Cycle A: The laminate was heated from room temperature to 420°F at a heating rate of 6°F/min, held at 420°F for 2 hours, and cooled to room temperature at a cooling rate of 10°F/min.

Cycle B: Heat the laminate from room temperature to 310°F at a heating rate of 6°F/min, hold at 310°F for 30 minutes, and from 310°F to 420°F at a heating rate of 6°F/min. and held at 420°F for 80 minutes and cooled to room temperature at a cooling rate of 10°F/min.

General procedure 2
Measurement of properties Resin content (RC)
The weight of the glass cloth was measured before it was coated with the curable composition. After coating and drying, the total weight of the prepreg thus formed was measured. RC was calculated based on the following formula:
RC = (total weight of prepreg - weight of glass cloth) / (total weight of prepreg)

Solution Stability The components in the curable composition (excluding fillers, flame retardants, and catalysts) were mixed homogeneously in a glass vial and held for 24 hours. After 24 hours, the appearance of the mixture was observed. A mixture was considered unstable if it had a clear phase separation. If the solution has no phase separation,
The solution was considered stable.

Evaluation of Cu peel strength Cu peel strength was determined according to IPC-TM-650 TEST METHODS MANUAL 2.4.8. It was measured using Peel Strength based on a Cu weight of about 28 g (1 oz) per unit area. A United SSTM-1 Model was used to measure Cu peel strength.

Inner layer bond strength (ILBS) evaluation ILBS was measured based on IPC-TM650 2.4.40. United
SSTM-1 Model was used for ILBS measurements. Specifically, a two-layer laminate containing 2116NE glass cloth (Nittobo) was used.

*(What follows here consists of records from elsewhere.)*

Lemma store_rewritten n s' : log_wf (raft_log_ (raft_ n)) -> st_inv s' -> st_view s' = st_view (store_ (raft_log_ (raft_ n))) ->
  rewritten n (with_store n s').
Proof.
  intros W Hi Hv. destruct (store_reads _ _ Hi Hv W) as [Hs W']. constructor; [by exists s'|done|]. by apply (same_log_view _ _ Hs).
Qed.

Lemma or_dropped_Ok m p p' : or_dropped (S := S) (T := T) m p = Ret (Ok tt, p') -> m p = Ret (Ok tt, p').
Proof.
  unfold or_dropped. intros E. apply bind_Ret in E as (r & p1 & E1 & E). destruct r as [[]|]; [|done]. by injection E as <-.
Qed.

(** Entries of the unstable part, written behind what the storage keeps. *)
Lemma append_view l e rest s' : log_wf l -> snapshot_ (unstable_ l) = None -> entries_ (unstable_ l) = e :: rest ->
  wr_Append (e :: rest) (store_ l) = Ret (Ok tt, s') ->
  log_wf (l <| store_ := s' |>) /\ log_view (l <| store_ := s' |>) = log_view l /\ stored (l <| store_ := s' |>).
Proof.
  intros W Es Ee E. pose proof (st_bounds l W) as Hb. pose proof (lw_unstable l W) as [Ho Hu Hc _ _]. pose proof (lw_offset l W Es) as Hoff.
  rewrite Ee in *. pose proof (proj1 Hc) as He.
  destruct (wl_append (store_ l) e rest s') as (Hin & Hi & Hv); [apply W|by rewrite He|lia|lia|done|]. rewrite He in *.
  assert (Ev : log_view (l <| store_ := s' |>) = st_view s').
  { unfold log_view. cbn. rewrite Es, Ee, Hv. cbn. f_equal. rewrite take_app_le, take_take, Nat.min_id; [done|].
    rewrite length_take. unfold v_last in *. lia. }
  assert (El : log_view l = st_view s') by (unfold log_view; rewrite Es, Ee, Hv; done).
  split; [|split; [by rewrite Ev, El|by unfold stored]]. apply with_store_wf; [done|done| |by rewrite Ee].
  intros _. rewrite Hv. rewrite v_replace_last by lia. cbn. lia.
Qed.
(* ===== verification/Raftor.v ===== *)
(** * The server

    Model of [lib/raftor/raftor.cc]: the configuration, the bootstrap of a
    storage, the snapshot of a state machine through a temporary file, and
    [RaftorImpl], which owns a node, its driver and the queues of requests, and
    runs the event loop.  Times and durations are integers of one unit, the
    nanosecond.  The clock, the C library's temporary files and what the
    transport delivers when it is polled are inputs. *)

From stdpp Require Import pretty.
From S2P Require Import Prelude Types Util Storage ReadOnly Config RaftLog RaftCore Raft RawNode Disk Metadata Record Segment WalStorage ProposalTracker StateMachine ReadyProcessor.

(** ** Configuration *)

Inductive TransportKind := TransportCapnp | TransportNoop.
#[export] Instance TransportKind_eq_dec : EqDecision TransportKind.
Proof. solve_decision. Defined.

Record PeerConfig := mkPeerConfig {
  pc_id : Z;
  pc_addr : string
}.

Record RaftorConfig := mkRaftorConfig {
  rc_node_id : Z;
  rc_listen_addr : string;
  rc_transport_kind : TransportKind;
  rc_initial_peers : list PeerConfig;
  rc_data_dir : string;
  rc_election_tick : Z;
  rc_heartbeat_tick : Z;
  rc_max_size_per_message : Z;
  rc_max_inflight_messages : Z;
  rc_pre_vote : bool;
  rc_check_quorum : bool;
  rc_read_only_option : ReadOnlyOption;
  rc_tick_interval : Z;
  rc_connect_timeout : Z;
  rc_proposal_timeout : Z;
  rc_read_index_timeout : Z;
  rc_snapshot_entries_threshold : Z;
  rc_snapshot_log_size_bytes : Z;
  rc_snapshot_interval : Z;
  rc_enable_entry_checksum : bool
}.
#[export] Instance RaftorConfig_eta : Eta RaftorConfig := fun c =>
  mkRaftorConfig (rc_node_id c) (rc_listen_addr c) (rc_transport_kind c) (rc_initial_peers c) (rc_data_dir c)
    (rc_election_tick c) (rc_heartbeat_tick c) (rc_max_size_per_message c) (rc_max_inflight_messages c)
    (rc_pre_vote c) (rc_check_quorum c) (rc_read_only_option c) (rc_tick_interval c) (rc_connect_timeout c)
    (rc_proposal_timeout c) (rc_read_index_timeout c) (rc_snapshot_entries_threshold c)
    (rc_snapshot_log_size_bytes c) (rc_snapshot_interval c) (rc_enable_entry_checksum c).

Definition milliseconds (n : Z) : Z := n * 1000000.
Definition seconds (n : Z) : Z := n * 1000000000.

Definition DefaultRaftorConfig : RaftorConfig :=
  mkRaftorConfig 0 "" TransportCapnp [] "" 10 2 (1024 * 1024) 256 true true Safe (milliseconds 100)
    (milliseconds 5000) (milliseconds 5000) (milliseconds 5000) 0 0 0 false.

Definition Validate (c : RaftorConfig) : Result unit :=
  if rc_node_id c =? 0 then Err (EConfig InvalidNodeId)
  else if bool_decide (rc_transport_kind c = TransportCapnp) && (slen (rc_listen_addr c) =? 0) then Err (EConfig ListenAddressEmpty)
  else if slen (rc_data_dir c) =? 0 then Err (EConfig DataDirectoryEmpty)
  else if rc_election_tick c <=? rc_heartbeat_tick c then Err (EConfig ElectionTickTooSmall)
  else Ok tt.

Definition ToRaftConfig (c : RaftorConfig) : Config :=
  DefaultConfig <| c_id := rc_node_id c |> <| c_election_tick := rc_election_tick c |>
    <| c_heartbeat_tick := rc_heartbeat_tick c |> <| c_max_size_per_message := rc_max_size_per_message c |>
    <| c_max_inflight_messages := rc_max_inflight_messages c |> <| c_pre_vote := rc_pre_vote c |>
    <| c_check_quorum := rc_check_quorum c |> <| c_read_only_option := rc_read_only_option c |>
    <| c_load_state_on_startup := true |>.

(** ** Bootstrap *)

Definition ContainsNodeId (nodes : list Z) (node_id : Z) : bool := existsb (fun id => id =? node_id) nodes.

Definition ConfStateContainsNode (cs : ConfState) (node_id : Z) : bool :=
  ContainsNodeId (cs_voters cs) node_id || ContainsNodeId (cs_learners cs) node_id ||
  ContainsNodeId (cs_voters_outgoing cs) node_id || ContainsNodeId (cs_learners_next cs) node_id.

Definition HasVoters (cs : ConfState) : bool := 0 <? zlen (cs_voters cs).

Definition BuildBootstrapPeerAddresses (config : RaftorConfig) : list (Z * string) :=
  match rc_initial_peers config with
  | [] => [(rc_node_id config, rc_listen_addr config)]
  | peers => (fun p => (pc_id p, pc_addr p)) <$> peers
  end.

Definition BuildBootstrapConfState (config : RaftorConfig) : Result ConfState :=
  match rc_initial_peers config with
  | [] => Ok (mkConfState [rc_node_id config] [] [] [] false)
  | peers =>
      if negb (existsb (fun p => pc_id p =? rc_node_id config) peers) then Err (EConfig NodeIdNotInInitialPeers)
      else Ok (mkConfState (pc_id <$> peers) [] [] [] false)
  end.

Section Bootstrap.
Context {S : Type} {ST : Storage S} {WS : WritableStorage S}.

Definition BootstrapStorageIfNeeded (config : RaftorConfig) : M S (Result unit) :=
  let! s := get in
  match InitialState s with
  | Err e => rfail e
  | Ok state =>
      if HasVoters (rs_conf_state state) then rok tt
      else
        match BuildBootstrapConfState config with
        | Err e => rfail e
        | Ok conf_state => try! _ := wr_SetConfState conf_state in rok tt
        end
  end.

(** For a storage with an address book. *)
Definition BootstrapWalStorageIfNeeded (config : RaftorConfig) (book : AddressBook S) : M S (Result unit) :=
  let! s := get in
  match InitialState s with
  | Err e => rfail e
  | Ok state =>
      if HasVoters (rs_conf_state state) then rok tt
      else
        match BuildBootstrapConfState config with
        | Err e => rfail e
        | Ok conf_state =>
            try! _ := wr_SetConfState conf_state in
            try! _ := ab_Set book (BuildBootstrapPeerAddresses config) in
            rok tt
        end
  end.

Context {T : Type} {SM : StateMachine T}.

Definition RestoreLocalSnapshot (storage : S) : M T (Result Z) :=
  match wr_LocalSnapshot storage with
  | Err e => rfail e
  | Ok None => rok 0
  | Ok (Some snapshot) =>
      if sn_index snapshot =? 0 then rok 0
      else
        try! _ := zoom (fun t => (t, new_reader (sn_data snapshot))) (fun p _ => p.1) (sm_RestoreSnapshot (sn_meta snapshot)) in
        rok (sn_index snapshot)
  end.
End Bootstrap.

(** ** Snapshots through a temporary file *)

(** What the [n]-th call of the C library does: whether [tmpfile] and [fseek]
    succeed, how much of a buffer [fwrite] and [fread] move, and whether a
    [fread] that moves nothing is an error or the end of the file. *)
Class StdIo := {
  io_tmpfile : nat -> bool;
  io_fseek : nat -> bool;
  io_fwrite : nat -> Z -> Z;
  io_fread : nat -> Z -> Z;
  io_ferror : nat -> bool;
  io_fwrite_range n k : 0 <= k -> 0 <= io_fwrite n k <= k;
  io_fread_range n k : 0 <= k -> 0 <= io_fread n k <= k
}.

Dk and Df Evaluation Df and Dk values were analyzed by utilizing the split post dielectric resonator (SPDR) method. Df and Dk values at 10 GHz were measured with a Network Analyzer N5230A from Agilent Technologies. A two-layer laminate containing 2116NE glass cloth was used for the measurements. "AB" refers to the measurement after holding the sample at 120° C. for 2 hours. "RT" refers to the measurement after holding the sample at 45-55% humidity and room temperature for 16 hours.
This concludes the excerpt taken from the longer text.